I cannot physically drive a car. I have been having difficulties even walking.

Then on top of this. I am about to loose my home. I am going to be homeless. And there is no  help for me. I have been calling around and calling around.

I applied for a subsidized housing, but that could take a  very long time to get. I have tired to find a room somewhere, but the insane people I am meeting with rooms and the prices are out of this world.

Still waiting for disability to  be approved. This will make my life allot easier. At least that way, once approved, I can pay rent until I find another place.

And yes everything is happening because of the accident. The doctor is sending me to specialists. I am getting an MRI for my neck and a surgeon for my shoulder. My right hip is messed up.

Now here I am, cannot work, about to become homeless, In constant pain. Cannot use my right arm, This is just because of the accident. Then there is the other problems I face. As well as the mental issues that come along with them.
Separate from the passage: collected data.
Lemma append_cancel_r (t s1 s2 : string) : s1 +:+ t = s2 +:+ t -> s1 = s2.
Proof.
  revert s2. induction s1 as [| a s1 IH]; intros [| b s2] Heq.
  - reflexivity.
  - change (t = String b (s2 +:+ t)) in Heq.
    apply (f_equal String.length) in Heq. simpl in Heq.
    rewrite length_append in Heq. lia.
  - change (String a (s1 +:+ t) = t) in Heq.
    apply (f_equal String.length) in Heq. simpl in Heq.
    rewrite length_append in Heq. lia.
  - change (String a (s1 +:+ t) = String b (s2 +:+ t)) in Heq.
    injection Heq as -> Heq. f_equal. apply IH, Heq.
Qed.

Lemma append_cancel_l (p s1 s2 : string) : p +:+ s1 = p +:+ s2 -> s1 = s2.
Proof.
  induction p as [| a p IH]; intros Heq; [exact Heq |].
  change (String a (p +:+ s1) = String a (p +:+ s2)) in Heq.
  injection Heq as Heq. apply IH, Heq.
Qed.

Lemma confirmation_line_inj (name1 name2 : string) :
  confirmation name1 +:+ newline = confirmation name2 +:+ newline ->
  name1 = name2.
Proof.
  intros Heq. apply append_cancel_r in Heq.
  unfold confirmation in Heq.
  apply append_cancel_l in Heq. apply append_cancel_r in Heq. exact Heq.
Qed.

(** The script is the same program for two environments that give the
    same three configuration values and the same bucket name. *)
Lemma init_s3_ext {host : Host} (environ1 environ2 : gmap string string) :
  os.getenv environ1 "S3_ENDPOINT" = os.getenv environ2 "S3_ENDPOINT" ->
  os.getenv environ1 "S3_ACCESS_KEY_ID" =
    os.getenv environ2 "S3_ACCESS_KEY_ID" ->
  os.getenv environ1 "S3_SECRET_ACCESS_KEY" =
    os.getenv environ2 "S3_SECRET_ACCESS_KEY" ->
  bucket_name environ1 = bucket_name environ2 ->
  init_s3 host environ1 = init_s3 host environ2.
Proof.
  intros He Ha Hk Hname. rewrite !init_s3_calls.
  unfold client_call, create_call, print_call.
  rewrite He, Ha, Hk, Hname. reflexivity.
Qed.

Lemma getenv_ext (environ1 environ2 : gmap string string) (key : string) :
  environ1 !! key = environ2 !! key ->
  os.getenv environ1 key = os.getenv environ2 key.
Proof. unfold os.getenv. intros ->. reflexivity. Qed.
(* ===== verification/Float64.v ===== *)
(** * Float64: Go's [float64]

    A [float64] is an IEEE 754 binary64 value.  It is modelled by the
    Standard Library's [spec_float] (zeros, infinities, one NaN, finite
    values as sign, mantissa and exponent), which computes and needs no
    axiom.  [float64_ok] is the format's bound on finite values (precision
    53, maximal exponent 1024).  [IsNaN] is [math.IsNaN], defined as Go
    defines it: [f != f]. *)

From Stdlib Require Import ZArith Floats.SpecFloat.
From stdpp Require Import base tactics decidable.
From S2P Require Import Prelude.

Module float64.

Definition t : Set := spec_float.

Definition prec : Z := 53.
Definition emax : Z := 1024.

(** The finite values of the format; zeros, infinities and NaN always are. *)
Definition ok (f : t) : bool := valid_binary prec emax f.

(** Go's [==] on [float64]: IEEE comparison, under which NaN differs from
    everything and the two zeros are equal. *)
Definition eqb (f g : t) : bool := SFeqb f g.

(** [math.IsNaN]: [return f != f]. *)
Definition IsNaN (f : t) : bool := negb (eqb f f).

(** A literal for tests: [of_Z n] is the float of a small integer. *)
Definition of_Z (n : Z) : t := binary_normalize prec emax n 0 false.

End float64.

#[export] Instance float64_eq_dec : EqDecision float64.t.
Proof. solve_decision. Defined.

(** The zero value of [float64] is positive zero. *)
#[export] Instance float64_zero : Zero float64.t := S754_zero false.

(** ** Lemmas *)

Lemma SFcompare_refl (f : spec_float) :
  f ≠ S754_nan → SFcompare f f = Some Eq.
Proof.
  destruct f as [s|s| |s m e]; simpl; try done.
  - by destruct s.
  - intros _. rewrite Z.compare_refl.
    assert (PosDef.Pos.compare_cont Eq m m = Eq) as ->
      by apply Pos.compare_cont_refl.
    by destruct s.
Qed.

Lemma IsNaN_iff (f : float64.t) : float64.IsNaN f = true ↔ f = S754_nan.
Proof.
  unfold float64.IsNaN, float64.eqb, SFeqb. split.
  - destruct (decide (f = S754_nan)) as [|Hf]; [done|].
    by rewrite (SFcompare_refl f Hf).
  - by intros ->.
Qed.

Lemma IsNaN_false_iff (f : float64.t) :
  float64.IsNaN f = false ↔ f ≠ S754_nan.
Proof.
  rewrite <- IsNaN_iff. destruct (float64.IsNaN f); naive_solver.
Qed.

Lemma IsNaN_zero : float64.IsNaN zero = false.
Proof. done. Qed.

Lemma zero_ok : float64.ok zero = true.
Proof. done. Qed.

#[export] Hint Rewrite IsNaN_zero : go.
I cannot give my mother a memorial service that she really does deserve. This is not about me or getting money for myself. It is about mom.

But the rest is about me. I am behind in my rent. I only get so much a month and it doesn't cover what I have to pay each month.
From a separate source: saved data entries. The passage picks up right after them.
(* ===== verification/GoStrings.v ===== *)
(** * GoStrings: [strings.TrimRight]

    [iputil.LookupAddr] calls [strings.TrimRight(names[0], ".")].  A Go
    string is a sequence of bytes, here a [string] of [ascii].  [TrimRight]
    is the loop of the standard library for a cutset of ASCII characters:
    while the string is not empty and its last byte is in the cutset, drop
    the last byte.  The loop runs on fuel, the length of the string, which
    is enough because every turn shortens the string.  [trim_ref] is the
    same function by structural recursion; it is the reference the loop is
    proved equal to, and the properties are proved on it.  [trim_turn] is
    one turn of the loop as a relation, for its termination. *)

From Stdlib Require Import String Ascii List Arith Lia.
From stdpp Require Import base tactics decidable strings relations well_founded.
From S2P Require Import Prelude.

#[local] Open Scope string_scope.

(** ** The loop *)

(** [s[len(s)-1]], when [len(s) > 0]. *)
Fixpoint last_byte (s : string) : option ascii :=
  match s with
  | "" => None
  | String a "" => Some a
  | String _ rest => last_byte rest
  end.

(** [s[:len(s)-1]]. *)
Fixpoint drop_last (s : string) : string :=
  match s with
  | "" => ""
  | String _ "" => ""
  | String a rest => String a (drop_last rest)
  end.

(** Whether a byte occurs in the cutset. *)
Fixpoint in_cutset (a : ascii) (cutset : string) : bool :=
  match cutset with
  | "" => false
  | String c rest => bool_decide (a = c) || in_cutset a rest
  end.

(** [for len(s) > 0 && in(s[len(s)-1], cutset) { s = s[:len(s)-1] }], at
    most [fuel] turns. *)
Fixpoint trim_loop (fuel : nat) (s cutset : string) : string :=
  match fuel with
  | O => s
  | S fuel' =>
      match last_byte s with
      | Some a =>
          if in_cutset a cutset then trim_loop fuel' (drop_last s) cutset
          else s
      | None => s
      end
  end.

(** [strings.TrimRight(s, cutset)] for a cutset of ASCII characters. *)
Definition TrimRight (s cutset : string) : string :=
  trim_loop (String.length s) s cutset.

(** ** The reference *)

Fixpoint trim_ref (s cutset : string) : string :=
  match s with
  | "" => ""
  | String a rest =>
      match trim_ref rest cutset with
      | "" => if in_cutset a cutset then "" else String a ""
      | t => String a t
      end
  end.

(** Every byte of [s] is in the cutset. *)
Fixpoint all_in (s cutset : string) : bool :=
  match s with
  | "" => true
  | String a rest => in_cutset a cutset && all_in rest cutset
  end.

(** [s] ends with a byte of the cutset. *)
Definition ends_in (s cutset : string) : bool :=
  match last_byte s with
  | Some a => in_cutset a cutset
  | None => false
  end.

(** ** The loop as a relation *)

(** One turn of the loop: the last byte is in the cutset and is dropped. *)
Inductive trim_turn (cutset : string) : relation string :=
| trim_turn_drop s a :
    last_byte s = Some a → in_cutset a cutset = true →
    trim_turn cutset s (drop_last s).

(** ** Last byte and prefix *)

Lemma last_byte_cons (a : ascii) (s : string) :
  s ≠ "" → last_byte (String a s) = last_byte s.
Proof. by destruct s. Qed.

Lemma drop_last_cons (a : ascii) (s : string) :
  s ≠ "" → drop_last (String a s) = String a (drop_last s).
Proof. by destruct s. Qed.

Lemma last_byte_None (s : string) : last_byte s = None ↔ s = "".
Proof.
  induction s as [|a s IH]; [done|].
  destruct s as [|b s]; [done|]. rewrite last_byte_cons by done.
  rewrite IH. split; intros; discriminate.
Qed.

Lemma drop_last_length (s : string) :
  s ≠ "" → S (String.length (drop_last s)) = String.length s.
Proof.
  induction s as [|a s IH]; [done|]. intros _.
  destruct s as [|b s]; [done|].
  rewrite drop_last_cons by done. simpl in *. by rewrite IH.
Qed.

(** A string that is not empty is its prefix followed by its last byte. *)
Lemma drop_last_snoc (s : string) (a : ascii) :
  last_byte s = Some a → s = drop_last s ++ String a "".
Proof.
  induction s as [|b s IH]; [done|].
  destruct s as [|c s]; [by intros [= ->]|].
  rewrite last_byte_cons, drop_last_cons by done.
  intros H. rewrite (IH H) at 1. reflexivity.
Qed.

(** ** The reference on a string seen from its end *)

Lemma trim_ref_cons (a : ascii) (rest cutset : string) :
  trim_ref (String a rest) cutset =
    match trim_ref rest cutset with
    | "" => if in_cutset a cutset then "" else String a ""
    | t => String a t
    end.
Proof. done. Qed.

Lemma trim_ref_keep (s cutset : string) (a : ascii) :
  last_byte s = Some a → in_cutset a cutset = false → trim_ref s cutset = s.
Proof.
  induction s as [|b s IH]; [done|].
  destruct s as [|c s].
  - intros [= ->] Ha. simpl. by rewrite Ha.
  - rewrite last_byte_cons by done. intros Hl Ha.
    by rewrite trim_ref_cons, IH.
Qed.

Lemma trim_ref_drop (s cutset : string) (a : ascii) :
  last_byte s = Some a → in_cutset a cutset = true →
  trim_ref s cutset = trim_ref (drop_last s) cutset.
Proof.
  induction s as [|b s IH]; [done|].
  destruct s as [|c s].
  - intros [= ->] Ha. simpl. by rewrite Ha.
  - rewrite last_byte_cons, drop_last_cons by done. intros Hl Ha.
    by rewrite (trim_ref_cons b (String c s)),
      (trim_ref_cons b (drop_last (String c s))), IH.
Qed.

(** ** The loop computes the reference; the length is fuel enough *)

Lemma trim_loop_ref (fuel : nat) (s cutset : string) :
  (String.length s ≤ fuel)%nat →
  trim_loop fuel s cutset = trim_ref s cutset.
Proof.
  revert s. induction fuel as [|fuel IH]; intros s Hlen.
  - destruct s; [done|simpl in Hlen; lia].
  - cbn [trim_loop]. destruct (last_byte s) as [a|] eqn:Hl.
    + destruct (in_cutset a cutset) eqn:Ha.
      * assert (s ≠ "") as Hs by (intros ->; done).
        pose proof (drop_last_length s Hs).
        rewrite IH by lia. symmetry. by eapply trim_ref_drop.
      * symmetry. by eapply trim_ref_keep.
    + by apply last_byte_None in Hl as ->.
Qed.

Lemma TrimRight_ref (s cutset : string) : TrimRight s cutset = trim_ref s cutset.
Proof. by apply trim_loop_ref. Qed.

(** ** Properties of the result *)

(** The result is what is left of [s] when a run of cutset bytes is taken
    off its end. *)
Lemma trim_ref_split (s cutset : string) :
  ∃ tail, s = trim_ref s cutset ++ tail ∧ all_in tail cutset = true.
Proof.
  induction s as [|a s (tail & Hs & Ht)]; [by exists ""|].
  rewrite trim_ref_cons.
  destruct (trim_ref s cutset) as [|b t] eqn:Hr.
  - change (s = tail) in Hs. subst tail.
    destruct (in_cutset a cutset) eqn:Ha.
    + exists (String a s). split; [done|]. simpl. by rewrite Ha.
    + by exists s.
  - exists tail. split; [|done]. rewrite Hs at 1. reflexivity.
Qed.

(** The result does not end with a byte of the cutset. *)
Lemma trim_ref_ends (s cutset : string) :
  ends_in (trim_ref s cutset) cutset = false.
Proof.
  unfold ends_in. induction s as [|a s IH]; [done|]. rewrite trim_ref_cons.
  destruct (trim_ref s cutset) as [|b t] eqn:Hr.
  - destruct (in_cutset a cutset) eqn:Ha; simpl; by rewrite ?Ha.
  - by rewrite last_byte_cons.
Qed.

(** A string that does not end with a byte of the cutset is unchanged. *)
Lemma trim_ref_fixed (s cutset : string) :
  ends_in s cutset = false → trim_ref s cutset = s.
Proof.
  unfold ends_in. destruct (last_byte s) as [a|] eqn:Hl.
  - by apply trim_ref_keep.
  - by apply last_byte_None in Hl as ->.
Qed.

Lemma trim_ref_idem (s cutset : string) :
  trim_ref (trim_ref s cutset) cutset = trim_ref s cutset.
Proof. apply trim_ref_fixed, trim_ref_ends. Qed.

(** Appending a run of cutset bytes does not change the result. *)
Lemma trim_ref_app (s tail cutset : string) :
  all_in tail cutset = true →
  trim_ref (s ++ tail) cutset = trim_ref s cutset.
Proof.
  intros Ht. induction s as [|a s IH].
  - change ("" ++ tail) with tail.
    induction tail as [|b tail IHt]; [done|].
    simpl in Ht. apply andb_true_iff in Ht as [Hb Ht].
    by rewrite trim_ref_cons, IHt, Hb.
  - change (String a s ++ tail) with (String a (s ++ tail)).
    by rewrite !trim_ref_cons, IH.
Qed.

Lemma all_in_app (s t cutset : string) :
  all_in (s ++ t) cutset = all_in s cutset && all_in t cutset.
Proof.
  induction s as [|a s IH]; [done|].
  change (String a s ++ t) with (String a (s ++ t)). cbn [all_in].
  by rewrite IH, andb_assoc.
Qed.

(** A string of cutset bytes holds no other byte. *)
Lemma all_in_not_in (s cutset : string) (a : ascii) :
  all_in s cutset = true → in_cutset a cutset = false →
  in_cutset a s = false.
Proof.
  intros Hs Ha. induction s as [|b s IH]; [done|]. cbn in *.
  apply andb_true_iff in Hs as [Hb Hs]. rewrite (IH Hs), orb_false_r.
  apply bool_decide_eq_false. intros ->. congruence.
Qed.

(** A byte of a string of cutset bytes is a cutset byte. *)
Lemma all_in_elem (s cutset : string) (a : ascii) :
  all_in s cutset = true → in_cutset a s = true →
  in_cutset a cutset = true.
Proof.
  intros Hs Ha. destruct (in_cutset a cutset) eqn:Hc; [done|].
  by rewrite (all_in_not_in s cutset a) in Ha.
Qed.

Lemma in_cutset_app (a : ascii) (s t : string) :
  in_cutset a (s ++ t) = in_cutset a s || in_cutset a t.
Proof.
  induction s as [|b s IH]; [done|].
  change (String b s ++ t) with (String b (s ++ t)). cbn [in_cutset].
  by rewrite IH, orb_assoc.
Qed.

(** ** Termination *)

Lemma trim_turn_length (cutset s s' : string) :
  trim_turn cutset s s' → (String.length s' < String.length s)%nat.
Proof.
  intros Hstep. destruct Hstep as [s a Hl _].
  assert (s ≠ "") as Hs by (by intros ->).
  pose proof (drop_last_length s Hs). lia.
Qed.

Lemma trim_turn_nf (cutset s : string) :
  nf (trim_turn cutset) s ↔ ends_in s cutset = false.
Proof.
  unfold nf, red, ends_in. split.
  - intros Hnf. destruct (last_byte s) as [a|] eqn:Hl; [|done].
    destruct (in_cutset a cutset) eqn:Ha; [|done].
    destruct Hnf. eexists. by econstructor.
  - intros He [s' Hstep]. destruct Hstep as [s a Hl Ha].
    by rewrite Hl, Ha in He.
Qed.

(** The turns the loop makes. *)
Lemma trim_loop_turns (fuel : nat) (s cutset : string) :
  rtc (trim_turn cutset) s (trim_loop fuel s cutset).
Proof.
  revert s. induction fuel as [|fuel IH]; intros s; cbn [trim_loop]; [done|].
  destruct (last_byte s) as [a|] eqn:Hl; [|done].
  destruct (in_cutset a cutset) eqn:Ha; [|done].
  eapply rtc_l; [by econstructor|apply IH].
Qed.

(** C19: the loop of [TrimRight] terminates: no sequence of turns is
    infinite, and [TrimRight] returns the string at which the turns from
    [s] stop. *)
Theorem TrimRight_terminates (s cutset : string) :
  sn (trim_turn cutset) s ∧
  rtc (trim_turn cutset) s (TrimRight s cutset) ∧
  nf (trim_turn cutset) (TrimRight s cutset).
Proof.
  split_and!.
  - apply (wf_projected lt String.length); [|apply lt_wf].
    intros x y. apply trim_turn_length.
  - apply trim_loop_turns.
  - apply trim_turn_nf. rewrite TrimRight_ref. apply trim_ref_ends.
Qed.

(** The loop computes the reference: with fuel of at least the length
    of the string, and so in [TrimRight], the loop from the end of the
    string returns what the structural recursion from its start returns;
    more fuel changes nothing. *)
Theorem trim_loop_equiv (fuel : nat) (s cutset : string) :
  (String.length s ≤ fuel)%nat →
  trim_loop fuel s cutset = trim_ref s cutset ∧
  trim_loop fuel s cutset = TrimRight s cutset.
Proof.
  intros Hlen. by rewrite TrimRight_ref, trim_loop_ref.
Qed.

Lemma trim_loop_equiv_witness :
  trim_loop 20 "example.com.." "." = trim_ref "example.com.." "." ∧
  trim_loop 20 "example.com.." "." = TrimRight "example.com.." ".".
Proof. apply (trim_loop_equiv 20 "example.com.." "."). simpl. lia. Defined.

(** Fuel below the number of bytes to drop is not enough. *)
Example trim_loop_short : trim_loop 1 "example.com.." "." = "example.com.".
Proof. done. Qed.

#[export] Hint Rewrite TrimRight_ref trim_ref_idem : go.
The insurance company doesn't seem to want to help out. I need to contact my lawyer and get him to get something from the insurance company. So I do not become homeless.

And the doctor has told me over and over again that I can't work. That we need to know what is wrong with your neck. If you are lifting anything, you could become paralyzed.

This is my biggest fear, my neck and becoming paralyzed. I where the neck brace all the time.

Help me out please. I pray for this.

I no longer have my mailbox, could not afford it anymore. So I rely on the landlord to give me my mail. Which is rarely. I have no mailbox where I live, it all goes to the landlords mailbox. Who live upstairs.

I am avoiding this place. I stay out until after 10 pm each night,so I don't have to see the landlord. I am not making any noise.

I can't even cook or clean for myself. right now, to  painful for me to do this. As well it is hard to cook when one is right handed and one can't use this arm. Very difficult.

If I do become homeless I have no where to put my belongings. It is expensive to put things in storage.

I am just extremely depressed and hurting.

I cannot draw or paint or sculpt anymore. Just writing a paragraph is painful. Typing is one handed now. Lucky I know the keyboard so well.

I really need help from someone.

https://www.gofundme.com/krisschmuland

https://www.gofundme.com/anewmesmile.

Please help out

Kristopher Schmuland

2242 152 st Surrey BC,
Canada. V4A 4N9

So here I am. I haven't written because I am afraid. Fear is eating me up. I have no one to talk to about anything I am going through. Not a soul to listen to me.

I am not a bad person. I just have immediate problems that need to be solved.

I wan to go back to school, but can't afford it.

I want to become a seniors advocate, need money to complete a few courses. OK a program at the Justice institute.

GOD bless and good night

Kristopher Schmuland

Even the pastors at my church don't have anything to say or  can do anything about my problems.